Definition:First-party insurance
🏠 First-party insurance is coverage that pays benefits directly to the policyholder (or another named insured) for losses that the policyholder itself sustains, rather than for liability owed to a third party. Homeowners insurance covering damage to the insured's own dwelling, comprehensive and collision auto coverage for the policyholder's vehicle, and cyber insurance provisions reimbursing a company for its own incident response costs all exemplify first-party coverage. The defining characteristic is that the insured is both the party suffering the loss and the party receiving the payment — no injured third party needs to assert a claim for the coverage to trigger.
🔧 Under a first-party policy, the insured reports a covered loss directly to its carrier, and the carrier evaluates the claim against the policy's insuring agreements, exclusions, deductible, and limits. Payment typically corresponds to the actual cost of repair, replacement, or restoration, subject to valuation methods specified in the policy — actual cash value, replacement cost, or agreed value. The claims process is generally bilateral: the insured submits proof of loss, and the carrier's adjuster verifies the damage and determines the payout. Disputes between the insured and the carrier over the amount owed are resolved through the policy's appraisal or dispute resolution provisions, rather than through litigation against a third party.

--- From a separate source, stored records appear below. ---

(* ===== verification/CollectSpec.v ===== *)
(** * What [bpa_collect] promises

    The abstract specification of the compactor: a heap whose cursor
    stands after the slices [done] will end its cycle with
    [done ++ live rest] ([cycle_result]); [bpa_collect H 0] always
    returns, with exactly the pinned slices left, packed from
    [HEAP_HEADER_SIZE]; a call with [step <> 0] either ends the cycle
    with the promised result or pauses on a heap that promises the same
    result; so a caller that runs [bpa_collect H k] until the cursor is
    back to 0 ([collect_by_steps]) gets a heap equal to the one of
    [bpa_collect H 0] up to what the code never reads ([heap_equiv]).
    An allocation made while a cycle is paused is swept by that cycle
    ([create_during_pause_reclaimed]). *)

From Stdlib Require Import ZArith Lia.
From stdpp Require Import base gmap list.
From S2P Require Import Prelude Mem Heap Layout Relocate Alloc Collect Scenario CollectLoop.

(** The slices before and after the unit offset [c], walking from [a]. *)
Fixpoint cut (a c : Z) (sls : list slice) : list slice * list slice :=
  match sls with
  | [] => ([], [])
  | sl :: r =>
      if a =? c then ([], sls)
      else let '(d, r') := cut (a + sl_sz sl) c r in (sl :: d, r')
  end.

(** The slices a heap with cursor [c] holds once its cycle has ended:
    an idle heap starts a new cycle from the first slice. *)
Definition cycle_result (c : Z) (sls : list slice) : list slice :=
  if c =? 0 then live sls
  else let '(d, r) := cut HEAP_HEADER_SIZE c sls in d ++ live r.

Section Client.
Context {M : Type} {MO : WordMemory M}.

(** A caller's loop [do bpa_collect(H, k); while (H->collect != 0)]. *)
Fixpoint collect_by_steps (fuel : nat) (k : Z) (H : heap M) : outcome (heap M) :=
  match fuel with
  | O => OutOfFuel
  | S fuel =>
      let! H1 := bpa_collect H k in
      if h_collect H1 =? 0 then Ok H1 else collect_by_steps fuel k H1
  end.

Definition steps_fuel (H : heap M) : nat := S (Z.to_nat (2 * (h_offset H - HEAP_HEADER_SIZE))).

(** Two heaps the code cannot tell apart: the same header, the same slot
    table entry by entry, and the same words from [HEAP_HEADER_SIZE] to
    the bump pointer. *)
Definition heap_equiv (H1 H2 : heap M) : Prop :=
  h_sz H1 = h_sz H2 /\ h_offset H1 = h_offset H2 /\ h_collect H1 = h_collect H2 /\
  h_cid H1 = h_cid H2 /\ (forall i, slot_get (h_slot H1) i = slot_get (h_slot H2) i) /\
  mem_words (h_mem H1) (8 * HEAP_HEADER_SIZE) (Z.to_nat (2 * (h_offset H1 - HEAP_HEADER_SIZE))) =
  mem_words (h_mem H2) (8 * HEAP_HEADER_SIZE) (Z.to_nat (2 * (h_offset H2 - HEAP_HEADER_SIZE))).
(** * mcp_agent/agent_core.py: the agent orchestration loop

    A shallow embedding of [agent_core.py] (JSON extraction, the language
    filter, the deterministic hint extractors, tool-call validation, the
    result compactor and the orchestration loop [run_agent]) together with
    the part of the Python runtime the module leans on: [str] as a list of
    code points, JSON values, [json.loads]/[json.dumps], [int()]/[float()],
    and the backtracking semantics of [re.search] for the four patterns the
    module uses.

    Outside the model: the chat backend always answers with a text (a
    transport failure of [llm_chat] is not a reply), and the limits of the
    interpreter (recursion depth, the length of a digit string [int()]
    accepts) are not reached. *)

From Stdlib Require Import ZArith List Bool Lia String Ascii.
From Stdlib Require Import Floats.SpecFloat.
Import ListNotations.
Open Scope Z_scope.

Set Implicit Arguments.

(** ** Python [str]: a sequence of Unicode code points *)

Definition str := list Z.

(** Source text is written as UTF-8 literals and decoded once. *)
Definition byte_of (a : ascii) : Z := Z.of_nat (nat_of_ascii a).

Fixpoint bytes_of (s : string) : list Z :=
  match s with
  | EmptyString => []
  | String a s' => byte_of a :: bytes_of s'
  end.

Definition cont (b : Z) : Z := Z.land b 63.

Fixpoint utf8_decode (fuel : nat) (bs : list Z) : list Z :=
  match fuel with
  | O => []
  | S fuel' =>
    match bs with
    | [] => []
    | b0 :: r0 =>
      if b0 <? 128 then b0 :: utf8_decode fuel' r0
      else if b0 <? 224 then
        match r0 with
        | b1 :: r1 => (Z.shiftl (Z.land b0 31) 6 + cont b1) :: utf8_decode fuel' r1
        | _ => []
        end
      else if b0 <? 240 then
        match r0 with
        | b1 :: b2 :: r2 =>
          (Z.shiftl (Z.land b0 15) 12 + Z.shiftl (cont b1) 6 + cont b2)
            :: utf8_decode fuel' r2
        | _ => []
        end
      else
        match r0 with
        | b1 :: b2 :: b3 :: r3 =>
          (Z.shiftl (Z.land b0 7) 18 + Z.shiftl (cont b1) 12
             + Z.shiftl (cont b2) 6 + cont b3) :: utf8_decode fuel' r3
        | _ => []
        end
    end
  end.

Definition u (s : string) : str :=
  let bs := bytes_of s in utf8_decode (List.length bs) bs.

Fixpoint str_eqb (a b : str) : bool :=
  match a, b with
  | [], [] => true
  | x :: a', y :: b' => (x =? y) && str_eqb a' b'
  | _, _ => false
  end.

Fixpoint starts_with (p s : str) : bool :=
  match p, s with
  | [], _ => true
  | x :: p', y :: s' => (x =? y) && starts_with p' s'
  | _ :: _, [] => false
  end.

(** [sub in s] *)
Fixpoint str_in (p s : str) : bool :=
  starts_with p s ||
  match s with
  | [] => false
  | _ :: s' => str_in p s'
  end.

(** [s.find(c)] for a one-character needle: the index of its first
    occurrence, or [None] where Python returns [-1]. *)
Fixpoint find_char (c : Z) (s : str) : option nat :=
  match s with
  | [] => None
  | x :: s' =>
    if x =? c then Some O
    else match find_char c s' with
         | Some i => Some (S i)
         | None => None
         end
  end.

(** [s.replace(c, "")] for a one-character [c]. *)
Definition remove_char (c : Z) (s : str) : str :=
  filter (fun x => negb (x =? c)) s.

(** [str.isspace] on one code point (the set CPython's
    [_PyUnicode_IsWhitespace] accepts); [\s] of [re] uses the same set. *)
Definition is_space (c : Z) : bool :=
  ((9 <=? c) && (c <=? 13)) || ((28 <=? c) && (c <=? 32))
  || (c =? 133) || (c =? 160) || (c =? 5760)
  || ((8192 <=? c) && (c <=? 8202))
  || (c =? 8232) || (c =? 8233) || (c =? 8239) || (c =? 8287) || (c =? 12288).

Fixpoint lstrip_by (space : Z -> bool) (s : str) : str :=
  match s with
  | c :: s' => if space c then lstrip_by space s' else s
  | [] => []
  end.

Definition strip_by (space : Z -> bool) (s : str) : str :=
  rev (lstrip_by space (rev (lstrip_by space s))).

(** [s.strip()] *)
Definition strip (s : str) : str := strip_by is_space s.

(** What [int()] and [float()] trim from a string: the same set but for
    U+001C..U+001F, which they do not take for spaces. *)
Definition is_number_space (c : Z) : bool :=
  is_space c && negb ((28 <=? c) && (c <=? 31)).

Definition strip_number (s : str) : str := strip_by is_number_space s.

(** The digits of a non-negative integer, most significant first. *)
Fixpoint digits_pos (fuel : nat) (n : Z) (acc : str) : str :=
  match fuel with
  | O => acc
  | S fuel' =>
    if n <? 10 then (48 + n) :: acc
    else digits_pos fuel' (n / 10) ((48 + n mod 10) :: acc)
  end.

(** [str(n)] for an [int]. *)
Definition str_of_Z (n : Z) : str :=
  if n <? 0 then 45 :: digits_pos (S (Z.to_nat (Z.log2 (- n)))) (- n) []
  else digits_pos (S (Z.to_nat (Z.log2 n))) n [].

(** ** Character classes *)

Definition is_han (c : Z) : bool := (19968 <=? c) && (c <=? 40959).
Definition is_hangul (c : Z) : bool := (44032 <=? c) && (c <=? 55203).
Definition is_ascii_digit (c : Z) : bool := (48 <=? c) && (c <=? 57).
Definition is_ascii_upper (c : Z) : bool := (65 <=? c) && (c <=? 90).
Definition is_ascii_lower (c : Z) : bool := (97 <=? c) && (c <=? 122).

(** ** Exceptions and the result of a call that may raise *)

Inductive exn :=
| ValueError (msg : str)
| TypeError
| AttributeError
| KeyError
| OverflowError
| RequestException.

Inductive res (A : Type) :=
| Ok (a : A)
| Raise (e : exn).
Arguments Ok {A} a.
Arguments Raise {A} e.

Definition bind {A B} (m : res A) (f : A -> res B) : res B :=
  match m with
  | Ok a => f a
  | Raise e => Raise e
  end.

Notation "x <- m ;; k" := (bind m (fun x => k))
  (at level 61, m at next level, right associativity).

(** ** JSON values, as [json.loads] builds them *)

Definition float := spec_float.

#[warnings="-register-all"]
Inductive json :=
| JNull
| JBool (b : bool)
| JInt (n : Z)
| JFloat (f : float)
| JStr (s : str)
| JList (l : list json)
| JDict (d : list (str * json)).

(** A [dict] keeps insertion order and has one entry per key. *)
Definition dict := list (str * json).

Fixpoint dict_get (k : str) (d : dict) : option json :=
  match d with
  | [] => None
  | (k', v) :: d' => if str_eqb k k' then Some v else dict_get k d'
  end.

(** [d[k] = v]: an existing key keeps its place. *)
Fixpoint dict_set (k : str) (v : json) (d : dict) : dict :=
  match d with
  | [] => [(k, v)]
  | (k', v') :: d' =>
    if str_eqb k k' then (k', v) :: d' else (k', v') :: dict_set k v d'
  end.

(** [d.get(k)] and [d.get(k, default)] *)
Definition get (k : str) (d : dict) : json :=
  match dict_get k d with
  | Some v => v
  | None => JNull
  end.

Definition get_default (k : str) (dflt : json) (d : dict) : json :=
  match dict_get k d with
  | Some v => v
  | None => dflt
  end.

(** [x.get(k)] on a value that need not be a dict. *)
Definition attr_get (k : str) (x : json) : res json :=
  match x with
  | JDict d => Ok (get k d)
  | _ => Raise AttributeError
  end.

Definition float_is_zero (f : float) : bool :=
  match f with
  | S754_zero _ => true
  | _ => false
  end.

(** [bool(x)] *)
Definition truthy (x : json) : bool :=
  match x with
  | JNull => false
  | JBool b => b
  | JInt n => negb (n =? 0)
  | JFloat f => negb (float_is_zero f)
  | JStr s => match s with [] => false | _ => true end
  | JList l => match l with [] => false | _ => true end
  | JDict d => match d with [] => false | _ => true end
  end.

(** [x == s] for a [str] constant [s] *)
Definition eq_str (x : json) (s : str) : bool :=
  match x with
  | JStr t => str_eqb t s
  | _ => false
  end.

Definition is_none (x : json) : bool :=
  match x with
  | JNull => true
  | _ => false
  end.

(** ** What the model takes from the Unicode database and from [repr]

    Case, alphanumeric class and decimal value are fixed below for ASCII,
    for the Hangul syllables and for the CJK unified ideographs (caseless
    letters that are no digits); for every other code point they are read
    from the database: [uni_isalnum] is [str.isalnum], [uni_lower] the
    lower-case mapping, [uni_decimal] the value of a decimal digit.
    [py_repr] is [repr] on the values the model does not print itself
    (floats, quoted strings, containers). *)
Class PyRuntime := {
  uni_isalnum : Z -> bool;
  uni_lower : Z -> list Z;
  uni_decimal : Z -> option Z;
  py_repr : json -> str
}.

Section Runtime.
Context {RT : PyRuntime}.

(** [\w] of [re] on [str] patterns: alphanumeric or underscore. *)
Definition is_word (c : Z) : bool :=
  if c <? 128 then
    is_ascii_digit c || is_ascii_upper c || is_ascii_lower c || (c =? 95)
  else is_hangul c || is_han c || uni_isalnum c.

(** The value of a decimal digit (category Nd), [\d] of [re]. *)
Definition decimal_value (c : Z) : option Z :=
  if c <? 128 then (if is_ascii_digit c then Some (c - 48) else None)
  else if is_hangul c || is_han c then None
  else uni_decimal c.

Definition is_digit (c : Z) : bool :=
  match decimal_value c with
  | Some _ => true
  | None => false
  end.

Definition lower_char (c : Z) : list Z :=
  if c <? 128 then (if is_ascii_upper c then [c + 32] else [c])
  else if is_hangul c || is_han c then [c]
  else uni_lower c.

(** [s.lower()] *)
Definition lower (s : str) : str := flat_map lower_char s.

(** [str(x)], also what an f-string puts for [{x}]. *)
Definition py_str (x : json) : str :=
  match x with
  | JNull => u "None"
  | JBool true => u "True"
  | JBool false => u "False"
  | JInt n => str_of_Z n
  | JStr s => s
  | _ => py_repr x
  end.

(** *** [int()] *)

(** digit (["_"] digit)* up to the end of the string *)
Fixpoint int_digits (s : str) (acc : Z) (after_digit : bool) : option Z :=
  match s with
  | [] => if after_digit then Some acc else None
  | c :: s' =>
    match decimal_value c with
    | Some d => int_digits s' (acc * 10 + d) true
    | None =>
      if (c =? 95) && after_digit then int_digits s' acc false else None
    end
  end.

Definition int_of_str (s : str) : option Z :=
  match strip_number s with
  | 45 :: r => option_map Z.opp (int_digits r 0 false)
  | 43 :: r => int_digits r 0 false
  | r => int_digits r 0 false
  end.

Definition invalid_int_literal (s : str) : exn :=
  ValueError (u "invalid literal for int() with base 10: " ++ py_repr (JStr s)).

(** Truncation toward zero; NaN and the infinities raise. *)
Definition Z_of_float (f : float) : res Z :=
  match f with
  | S754_nan => Raise (ValueError (u "cannot convert float NaN to integer"))
  | S754_infinity _ => Raise OverflowError
  | S754_zero _ => Ok 0
  | S754_finite s m e =>
    let a := if 0 <=? e then Z.shiftl (Zpos m) e else Z.shiftr (Zpos m) (- e) in
    Ok (if s then - a else a)
  end.

Definition py_int (x : json) : res Z :=
  match x with
  | JInt n => Ok n
  | JBool b => Ok (if b then 1 else 0)
  | JFloat f => Z_of_float f
  | JStr s =>
    match int_of_str s with
    | Some n => Ok n
    | None => Raise (invalid_int_literal s)
    end
  | _ => Raise TypeError
  end.

(** *** [float()] : binary64, round to nearest even *)

Definition prec : Z := 53.
Definition emax : Z := 1024.

(** The double nearest to [m * 10^e10] for [0 <= m]. *)
Definition float_of_decimal (neg : bool) (m e10 : Z) : float :=
  if m =? 0 then S754_zero neg
  else if 0 <=? e10 then
    binary_normalize prec emax ((if neg then - m else m) * 10 ^ e10) 0 neg
  else
    let '(q, e, l) := SFdiv_core_binary prec emax m 0 (10 ^ (- e10)) 0 in
    binary_round_aux prec emax neg q e l.

(** [float(n)] for an [int]: too large a value raises. *)
Definition float_of_Z (n : Z) : res float :=
  match binary_normalize prec emax n 0 false with
  | S754_infinity _ => Raise OverflowError
  | f => Ok f
  end.

(** digit (["_"] digit)*, as far as it goes: value, number of digits, rest *)
Fixpoint digitpart (s : str) (acc : Z) (n : nat) : Z * nat * str :=
  match s with
  | c :: s' =>
    match decimal_value c with
    | Some d => digitpart s' (acc * 10 + d) (S n)
    | None =>
      match n, s' with
      | S _, c' :: _ =>
        if (c =? 95) && is_digit c' then digitpart s' acc n else (acc, n, s)
      | _, _ => (acc, n, s)
      end
    end
  | [] => (acc, n, s)
  end.

Definition ascii_lower (s : str) : str :=
  map (fun c => if is_ascii_upper c then c + 32 else c) s.

(** [e|E] [sign] digitpart, then the end of the string *)
Definition float_exponent (s : str) : option Z :=
  match s with
  | [] => Some 0
  | c :: r =>
    if (c =? 101) || (c =? 69) then
      let '(neg, r') :=
        match r with
        | 45 :: r' => (true, r')
        | 43 :: r' => (false, r')
        | _ => (false, r)
        end in
      match digitpart r' 0 O with
      | (e, S _, []) => Some (if neg then - e else e)
      | _ => None
      end
    else None
  end.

📋 Distinguishing first-party from third-party insurance is foundational to understanding how insurance products are structured, priced, and regulated. First-party coverage is driven by the insured's own asset values and exposure profile, so underwriters focus on property characteristics, geographic risk, and the insured's loss history when rating the policy. Third-party coverages, by contrast, hinge on the insured's potential legal liability to others — a fundamentally different risk calculus. Many modern policies, especially commercial packages and cyber forms, bundle both first-party and third-party insuring agreements in a single contract, making it essential for brokers and risk managers to understand which sections respond to which types of loss.